Common Mistakes to Avoid

  • Don't leave unused imports after refactoring.

  • Don't use default parameter values that contradict business rules (e.g., amount = '300' when minimum is 1000).

  • Don't add explanatory comments for workarounds — fix the root cause instead.

  • Don't add i18n keys without using them — remove unused keys when deleting features.
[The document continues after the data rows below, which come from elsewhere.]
(* ===== verification/ImageTheorems.v ===== *)
(** What the elements of ImageElements.v do over a run. *)
From S2P Require Export ImageElements.

(** ** Stitch: copying one image into another *)
Section stitch.
Implicit Types (i out : Image16).

Record image_ok i : Prop := {
  io_rows : 0 ≤ im_rows i < 2 ^ 31;
  io_cols : 0 ≤ im_cols i < 2 ^ 31;
  io_shape : shape (im_pixels i) (Z.to_nat (im_rows i)) (Z.to_nat (im_cols i))
}.

Definition pixel i (y x : Z) : Z := mget (im_pixels i) (Z.to_nat y) (Z.to_nat x).

Lemma inside_spec i y x : inside i y x = true ↔ 0 ≤ y < im_rows i ∧ 0 ≤ x < im_cols i.
Proof. unfold inside. rewrite !andb_true_iff, !bool_decide_eq_true. lia. Qed.

(** The pixel that is written. *)
Definition pixel_value (b : bool) (inval outval : Z) : Z :=
  if b && bool_decide (0 < outval) then (inval + outval) / 2 else inval.
Definition representable (b : bool) (inval outval : Z) : Prop := b = true → 0 < outval → inval + outval < 65536.

Lemma set16_ok i y x v : image_ok i → inside i y x = true →
  ∃ i', set16 i y x v = Ok i' ∧ image_ok i' ∧ im_rows i' = im_rows i ∧ im_cols i' = im_cols i ∧
    ∀ y' x', inside i y' x' = true → pixel i' y' x' = if decide (y' = y ∧ x' = x) then v else pixel i y' x'.
Proof.
  intros [Hr Hc Hs] Hin. unfold set16. rewrite Hin. apply inside_spec in Hin as [Hy Hx]. eexists. split; [done|].
  split_and!; [split; cbn; [done|done|by apply shape_mset]|done|done|].
  intros y' x' [Hy' Hx']%inside_spec. unfold pixel. cbn. rewrite (mget_mset _ _ _ _ _ _ _ _ Hs) by lia.
  destruct (decide (y' = y ∧ x' = x)) as [[-> ->]|Hne]; [by rewrite decide_True|]. rewrite decide_False; [done|]. lia.
Qed.

Lemma copy_pixel_ok b i dx dy out y x : image_ok i → image_ok out → inside i y x = true → inside out (y + dy) (x + dx) = true →
  representable b (pixel i y x) (pixel out (y + dy) (x + dx)) →
  copy_pixel b i dx dy out y x = set16 out (y + dy) (x + dx) (pixel_value b (pixel i y x) (pixel out (y + dy) (x + dx))).
Proof.
  intros Hi Ho Hin Hout Hrep. unfold copy_pixel, at16. rewrite Hin, Hout. cbn [bind_out]. fold (pixel i y x) (pixel out (y + dy) (x + dx)).
  unfold pixel_value, blend. destruct b; cbn [andb]; [|done]. case_bool_decide as H0; [|done].
  rewrite bool_decide_true; [done|]. by apply Hrep.
Qed.

Lemma copy_fold b i dx dy l : NoDup l → (∀ y x, (y, x) ∈ l → inside i y x = true) → ∀ out, image_ok i → image_ok out →
  (∀ y x, (y, x) ∈ l → inside out (y + dy) (x + dx) = true ∧ representable b (pixel i y x) (pixel out (y + dy) (x + dx))) →
  ∃ out', foldl (λ o c, bind_out o (λ out, copy_pixel b i dx dy out c.1 c.2)) (Ok out) l = Ok out' ∧ image_ok out' ∧
    im_rows out' = im_rows out ∧ im_cols out' = im_cols out ∧
    ∀ y x, inside out y x = true → pixel out' y x =
      if decide ((y - dy, x - dx) ∈ l) then pixel_value b (pixel i (y - dy) (x - dx)) (pixel out y x) else pixel out y x.
Proof.
  intros Hnd Hin. induction Hnd as [|[y x] l Hnin Hnd IH]; intros out Hi Ho Hl.
  { exists out. split_and!; done. }
  destruct (Hl y x ltac:(by left)) as [Hout Hrep]. cbn [foldl bind_out fst snd].
  rewrite copy_pixel_ok by (done || (apply Hin; by left)).
  destruct (set16_ok out (y + dy) (x + dx) (pixel_value b (pixel i y x) (pixel out (y + dy) (x + dx))) Ho Hout) as (o1 & Hs & Ho1 & Hr1 & Hc1 & Hp1).
  rewrite Hs. assert (Hins : ∀ y' x', inside o1 y' x' = inside out y' x') by (intros; unfold inside; by rewrite Hr1, Hc1).
  destruct (IH ltac:(intros; apply Hin; by right) o1 Hi Ho1) as (out' & Hf & Ho' & Hr' & Hc' & Hp').
  { intros y' x' Hin'. destruct (Hl y' x' ltac:(by right)) as [Hout' Hrep']. rewrite Hins. split; [done|].
    rewrite Hp1 by done. rewrite decide_False; [done|]. intros [Hy Hx]. apply Hnin. by replace (y, x) with (y', x') by (f_equal; lia). }
  exists out'. split_and!; [done|done|congruence|congruence|]. intros y' x' Hi'. rewrite Hp' by (by rewrite Hins).
  rewrite Hp1 by done. destruct (decide ((y' - dy, x' - dx) ∈ l)) as [Hl'|Hl'].
  - rewrite (decide_True (P := (_ ∈ (y, x) :: l))) by (by right). rewrite decide_False; [done|].
    intros [-> ->]. apply Hnin. by replace (y, x) with (y + dy - dy, x + dx - dx) by (f_equal; lia).
  - destruct (decide (y' = y + dy ∧ x' = x + dx)) as [[-> ->]|Hne].
    + rewrite decide_True by (apply elem_of_cons; left; f_equal; lia). by replace (y + dy - dy) with y by lia; replace (x + dx - dx) with x by lia.
    + rewrite decide_False; [done|]. intros [Heq|?]%elem_of_cons; [|done]. injection Heq as Hy Hx. apply Hne. lia.
Qed.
  • Avoid using SizedBox for spacing in Column/Row — use the spacing property instead:

    // Bad
    Column(children: [Widget1(), SizedBox(height: 16), Widget2()])
    
    // Good
    Column(spacing: 16, children: [Widget1(), Widget2()])
  • Don't use positional parameters for optional values in state classes — use named parameters:

    // Bad
    const MyState(this.optionalData, {this.otherField});
    
    // Good
    const MyState({this.optionalData, this.otherField});
  • Follow existing patterns. For multi-step flows (e.g., KYC), each step should have its own Page + Cubit. Don't combine multiple steps into one, pass data through state, or use inline widgets with callbacks when a separate page is the established pattern.

  • Follow the separation of concerns principle.

Footnotes

  1. Activates once an integration_test/ directory exists in the repo; until then, treat option 1 as N/A and the // @no-integration-test: annotation as the documenting form.